Mid cap software solutions company out of Waterloo, Ont. that started in the search engine biz in the early '90s. They now sell content management products and IT consulting services. Apparently have had many consecutive successful quarters these past few years and barely reacted to the 2008 credit crisis - low beta. Seem to make one or two M&As a year. Relatively little sizeable competition. Haven't sliced through their financials yet. Anyone own it? Thoughts?


----------



## ddkay (Nov 20, 2010)

Up 5% today on rumours that Hewlett-Packard are announcing a possible buyout during their earnings call tonight


----------



## ddkay (Nov 20, 2010)

Nevermind, they're acquiring a European company called Autonomy instead

http://techcrunch.com/2011/08/18/hp-to-buy-enterprise-software-autonomy-for-10-billion/


----------



## Assetologist (Apr 19, 2009)

Open Text went up after the purchase of Autonomy was made as they share a similar space with traders speculating that OTC may be taken out as well. 

And who says the market is efficient and based on fundamentals.

Human emotion is always at play in the markets --- both ways.

Greed - Hope - Fear


----------



## Abha (Jun 26, 2011)

This company has been mentioned as a takeover for many years now. At some point they will get bought out.

I had money in this a few years ago but got out as I was getting too overweight in tech names.


----------



## Abha (Jun 26, 2011)

New Article in the Globe today. 

Keep in mind that this has been a takeover play for many years now so don't expect a buyer to swoop in right away. 

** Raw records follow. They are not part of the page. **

Lemma streaming_equals_oneshot_witness :
  exists s' out fin,
    @feed Model.gear (mkStreamingChunker default_chunker [] 0) [sample_data; []; sample_data] = Ok (s', out) /\
    @finalize Model.gear s' = Ok fin /\
    @chunk_data Model.gear default_chunker (sample_data ++ sample_data) = Ok (default_chunker, out ++ fin) /\
    len (s_buffer s') < c_max default_chunker /\ total_bytes s' = 24.
Proof.
  apply (@streaming_equals_oneshot Model.gear Model.gear_laws config_new default_chunker
    (mkStreamingChunker default_chunker [] 0) [sample_data; []; sample_data]);
    [vm_compute; reflexivity|vm_compute; reflexivity|vm_compute; intuition congruence|vm_compute; reflexivity].
Defined.

Lemma chunk_boundaries_resynchronise_witness :
  @chunk_data Model.gear small_chunker sample_data =
    Ok (small_chunker, [mkChunk 0 2; mkChunk 2 2] ++ [mkChunk 4 8]) /\
  map size [mkChunk 4 8] = map size [mkChunk 8 8] /\ total_size [mkChunk 4 8] = 8.
Proof.
  split; [vm_compute; reflexivity|].
  apply (@chunk_boundaries_resynchronise Model.gear Model.gear_laws small_chunker
    (take 4 sample_data) ([Byte.x64; Byte.x61; Byte.x62; Byte.x67] ++ take 4 sample_data) (drop 4 sample_data)
    [mkChunk 0 2; mkChunk 2 2] [mkChunk 4 8]
    [mkChunk 0 2; mkChunk 2 2; mkChunk 4 2; mkChunk 6 2] [mkChunk 8 8]);
    [split; [cbn; lia|reflexivity]|vm_compute; reflexivity..].
Defined.
Lemma verify_file_sound file info :
  len file < 2 ^ 64 -> verify_xorb_from_file_with_info file = Ok info ->
  exists ps, parts_fit ps /\ file = xorb_bytes ps /\ last_ident file (len (payload ps)) /\ info = parts_report ps.
Proof.
  intros Hsmall. unfold verify_xorb_from_file_with_info. cbv zeta. change max_serialized_len with 4000060.
  set (fl := len file) in *. destruct (Z.leb_spec 8 fl); [|done].
  set (k := fl - Z.min fl 4000060). assert (0 <= k /\ k + 8 <= fl) as Hk by lia.
  set (tail := drop (Z.to_nat k) file). assert (len tail = fl - k) as Htl by (apply len_drop; lia).
  destruct (find_footer tail) as [[i|]| |] eqn:Ef; cbn [ok_or]; try done.
  apply find_footer_spec in Ef; [|lia]. pose proof Ef as [(Hi & Hi7 & _) _].
  rewrite slice_ok by lia. rewrite take_ge by (rewrite length_drop; unfold len in *; lia).
  apply last_ident_drop in Ef; [|lia..].
  replace (drop (Z.to_nat i) tail) with (drop (Z.to_nat (k + i)) file)
    by (unfold tail; by rewrite drop_drop, <- Z2Nat.inj_add by lia).
  set (fs := k + i) in *. assert (len (drop (Z.to_nat fs) file) = fl - fs) as Hdl by (apply len_drop; lia).
  destruct (info_from_bytes _) as [footer| |] eqn:Ei; try done.
  apply info_from_bytes_inv in Ei as [Wi [trail Ei]]. pose proof (info_serialize_length footer Wi) as Hsl.
  destruct (checked_add fs (serialized_len footer)) as [fe|] eqn:Ec; cbn [ok_or]; [|done].
  apply checked_add_Some in Ec as [-> _]. destruct (Z.eqb_spec (fs + serialized_len footer) fl) as [He|]; [|done].
  rewrite Ei, len_app in Hdl. assert (trail = []) as -> by (destruct trail; [done|rewrite len_cons in Hdl; pose proof (len_nonneg trail); lia]).
  rewrite app_nil_r in Ei. destruct (fold_outcome _ _ _) as [st| |] eqn:Es; [|done..].
  destruct Wi as (Wx & Wh & Hn & Lb & Lu & Wb & Wu).
  apply scan_start in Es as (ps & rest & W & Eh & Ed & Eb & Eu & Hl & ->); [|done|done|done|lia].
  cbn [scan_of sc_offset sc_chunk_info sc_verified sc_total_unpacked sc_total_compressed].
  destruct (Z.eqb_spec (len (payload ps)) fs) as [Hfs|]; [|done]. case_bool_decide as Hx; [|done]. intros [= <-].
  assert (footer = parts_footer ps) as ->.
  { unfold parts_footer. rewrite Hx, Eh, <- Eb, <- Eu. by destruct footer. }
  assert (file = xorb_bytes ps) as Hfile.
  { rewrite <- Hfs in Ei. unfold len in Ei. rewrite Nat2Z.id, Ed, drop_app_length in Ei. unfold xorb_bytes. by rewrite Ed, Ei. }
  exists ps. split.
  - cbn [parts_footer chunk_hashes chunk_boundary_offsets unpacked_chunk_offsets] in *. rewrite len_map in Hn. by repeat split.
  - split; [done|]. split; [by rewrite Hfs|]. unfold parts_report, fl. by rewrite Hfs, Hfile.
Qed.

http://www.theglobeandmail.com/glob...pen-text-looks-like-a-bargain/article2150739/


----------



## andrewf (Mar 1, 2010)

> And who says the market is efficient and based on fundamentals.
> 
> Human emotion is always at play in the markets --- both ways.


Both can be true, no?

In the long run, fundamentals are inexorable. Sentiment drives the short-run movement.


----------